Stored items
BEGIN

(* ===== verification/MemoryManager.v ===== *)
(** The memory manager (blixard-core/src/resource_managers/memory_manager.rs):
    admission against the capacity left by overcommit and system reserve, the
    usage statistics, the background tasks, and the [ResourceManager] methods.

    [allocate] checks the request under one lock and stores the allocation
    under another: [validate_allocation_request] and [commit_allocation] are
    its two halves, and the monitoring task's tick has two halves as well.  The
    theorems say what calls that run one after the other keep, and what calls
    that interleave can break. *)

From Stdlib Require Import ZArith Lia List.
From stdpp Require Import base tactics numbers gmap strings pretty option.
From stdpp Require Import list relations.
From S2P Require Import Prelude Float64 Errors ResourceApi.

Open Scope Z_scope.

Record MemoryResourceManager : Type := mkMemory {
  mem_config : ResourceManagerConfig;
  mem_allocations : gmap ResourceId ResourceAllocation;
  mem_usage : ResourceUsage;
  mem_state : ManagerState;
  mem_monitoring : Background;
  mem_health_checks : Background;
  mem_metrics : ResourceManagerMetrics
}.

Definition set_mem_allocations (x : gmap ResourceId ResourceAllocation) (m : MemoryResourceManager)
    : MemoryResourceManager :=
  mkMemory (mem_config m) x (mem_usage m) (mem_state m) (mem_monitoring m) (mem_health_checks m)
    (mem_metrics m).
Definition set_mem_usage (x : ResourceUsage) (m : MemoryResourceManager) : MemoryResourceManager :=
  mkMemory (mem_config m) (mem_allocations m) x (mem_state m) (mem_monitoring m)
    (mem_health_checks m) (mem_metrics m).
Definition set_mem_state (x : ManagerState) (m : MemoryResourceManager) : MemoryResourceManager :=
  mkMemory (mem_config m) (mem_allocations m) (mem_usage m) x (mem_monitoring m)
    (mem_health_checks m) (mem_metrics m).
Definition set_mem_background (mon hc : Background) (m : MemoryResourceManager)
    : MemoryResourceManager :=
  mkMemory (mem_config m) (mem_allocations m) (mem_usage m) (mem_state m) mon hc (mem_metrics m).
Definition set_mem_metrics (x : ResourceManagerMetrics) (m : MemoryResourceManager)
    : MemoryResourceManager :=
  mkMemory (mem_config m) (mem_allocations m) (mem_usage m) (mem_state m) (mem_monitoring m)
    (mem_health_checks m) x.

END

The task:
Every line above that holds the string "From" should be copied into the answer.

Exercise output:
From Stdlib Require Import ZArith Lia List.
From stdpp Require Import base tactics numbers gmap strings pretty option.
From stdpp Require Import list relations.
From S2P Require Import Prelude Float64 Errors ResourceApi.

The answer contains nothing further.